Kurt Jäggi, Präsident des Verbandes Kantonal-Solothurnischer Elektro-Installationsfirmen und Inhaber der Firma Jäggi Elektroinstallationen in Balsthal, weist darauf hin, dass gesetzlich der Eigentümer einer Liegenschaft für seine elektrische Installation verantwortlich sei und diese auch zu unterhalten habe. Dazu werde er vom Stromversorger periodisch daran erinnert, dass er die Installationen einer Sicherheitsprüfung unterziehen lassen müsse.

Die Perioden dauern von 20 Jahren (Wohnbauten) bis zu einem Jahr (Baustellen). Bei Handänderungen ist eine Kontrolle dann nötig, wenn die letzte Überprüfung mehr als fünf Jahre zurückliegt. Erstelle zudem ein Fachinstallateur eine elektrische Installation oder schliesse einen Kochherd oder eine Waschmaschine ans Netz an, müsse er einen Sicherheitsnachweis erstellen. Damit bürgt er, so Jäggi, für die fachmännische Ausführung und das Einhalten der Sicherheitsnormen.

Laien installieren

«Dank diesen periodischen Kontrollen werden Mängel in vielen Gebäuden entdeckt», ergänzt Rossier.
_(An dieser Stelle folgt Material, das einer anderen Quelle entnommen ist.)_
(** The pointers that the destructor of a bucket frees (when [kInMemStore]). *)
Definition HashBucket_destroy (b : HashBucket) : list Z :=
  omap (λ idx, dense_pointer <$> nthZ (bk_kvs b) idx) (bits_of (bk_bitmap b)).

(** *** Segments *)

Definition HashSegment_new (depth : Z) : HashSegment :=
  (λ ind, {| bk_bitmap := 0; bk_depth := u8 depth; bk_index := u8 ind;
             bk_tags := bk_tags HashBucket_new; bk_kvs := bk_kvs HashBucket_new |})
    <$> seqZ 0 (kNBucketInSegment cfg).

Definition segment_bucket {S} (s : HashSegment) (ind : Z) : M S HashBucket :=
  massert (ind <? kNBucketInSegment cfg) ;; mderef (nthZ s ind).

Definition segment_depth {S} (s : HashSegment) : M S Z :=
  b ← mderef (nthZ s 0); mret (bk_depth b).

(** [HashSegment(HashSegment&& left)], bucket by bucket. *)
Fixpoint split_buckets {S} (left : list HashBucket) : M S (list HashBucket * list HashBucket) :=
  match left with
  | [] => mret ([], [])
  | b :: bs =>
      '(l, r) ← HashBucket_split b;
      '(ls, rs) ← split_buckets bs;
      mret (l :: ls, r :: rs)
  end.
Definition HashSegment_split {S} (left : HashSegment) : M S (HashSegment * HashSegment) :=
  '(l, r) ← split_buckets left;
  dl ← segment_depth l;
  dr ← segment_depth r;
  massert (dl =? dr) ;;
  mret (l, r).

Definition HashSegment_size (s : HashSegment) : Z := foldr (λ b n, HashBucket_size b + n) 0 s.

(** *** The table *)

Definition HashTable_new {S} (global local : Z) : M S HashTable :=
  massert ((local <=? global) && (global <=? 32)) ;;
  let entry_count := bit global in
  let segment_count := bit local in
  mret {| ht_dir := (λ ind, if ind <? segment_count then ind else ind mod segment_count)
                      <$> seqZ 0 entry_count;
          ht_depth := global;
          ht_segs := replicate (Z.to_nat segment_count) (HashSegment_new local) |}.

(** From a directory built by hand. *)
Definition HashTable_prebuilt {S} (global : Z) (dir : list Z) (segs : list HashSegment)
    : M S HashTable :=
  massert (global <=? 32) ;;
  mret {| ht_dir := take (Z.to_nat (bit global)) dir; ht_depth := global; ht_segs := segs |}.

(** The segment of a directory entry. *)
Definition dir_segment {S} (t : HashTable) (index : Z) : M S (Z * HashSegment) :=
  sid ← mderef (nthZ (ht_dir t) index);
  s ← mderef (nthZ (ht_segs t) sid);
  mret (sid, s).

Definition put_segment (sid : Z) (s : HashSegment) (t : HashTable) : HashTable :=
  set_ht_segs (updZ (ht_segs t) sid s) t.

(** [memcpy] of the directory into both halves of one of twice the size. *)
Definition double_directory (t : HashTable) : HashTable :=
  set_ht_dir (ht_dir t ++ ht_dir t) (set_ht_depth (ht_depth t + 1) t).

(** The loop that stores the right segment in the directory. *)
Definition install_right (dir : list Z) (part_size offset right : Z) (part_count : nat) : list Z :=
  foldl (λ dir pid, updZ dir (pid * part_size + offset) right) dir (seqZ 0 (Z.of_nat part_count)).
Das bestätigt Jäggi. «Die Elektroinstallateure stellen in ihrer Berufspraxis immer wieder fest, dass elektrische Installationen nicht vom Fachmann, sondern von Laien erstellt werden. Das sind dann häufig Ursachen für Störungen, Überhitzung von Leitungen und elektrischen Installationen sowie Elektrounfällen und Bränden.» In den Baumärkten könnten Rohre, Kabel, Schaltapparate, Steckdosen oder Verbindungsdosen von jedermann gekauft werden. «Dieser Umstand senkt den nötigen Respekt vor dem Strom und verleitet zur Selbstinstallation», warnt
Jäggi.

Rossier weist daraufhin, dass der Liegenschaftsbesitzer bei der Kontrolle festgestellte Mängel fristgerecht beheben lassen müsse. Sonst drohten Mahnungen bis zum zwangsweisen Vollzug. «Oder der Stromlieferant kann gar die Stromzufuhr unterbrechen.» Dass es sich lohnt, als Liegenschaftsbesitzer die Verantwortung wahrzunehmen, zeigt sich spätestens beim Schadenfall. «Wenn wir feststellen, dass es bei einem Brand in Richtung Fahrlässigkeit geht oder die Mängel nicht behoben wurden, dann nehmen wir deutliche Kürzungen bei den Schadenzahlungen vor.»

Risiken steigen «exponenziell»

Wie erwähnt sind nicht nur elektrische Installationen, sondern vielfach auch elektrische Geräte die Ursache von Bränden. Diese würden oft unsachgemäss oder in falscher Umgebung eingesetzt, hält Alain Rossier fest. Zählte vielleicht vor 30 oder 40 Jahren ein Haushalt lediglich drei Geräte, könnten es heute schon gegen deren 40 sein. «Das Gefahrenpotenzial nimmt damit exponenziell zu.»

Aber manchmal können auch alle Vorsichtsmassnahmen und beste fachmännische Installationen einen Brand aus «technischen Gründen» nicht verhindern. Dann etwa, wenn Stromleitungen von Mäusen angefressen werden, wie im Fall des Brandes Anfang Januar in einem Einfamilienhaus in Wangen bei Olten.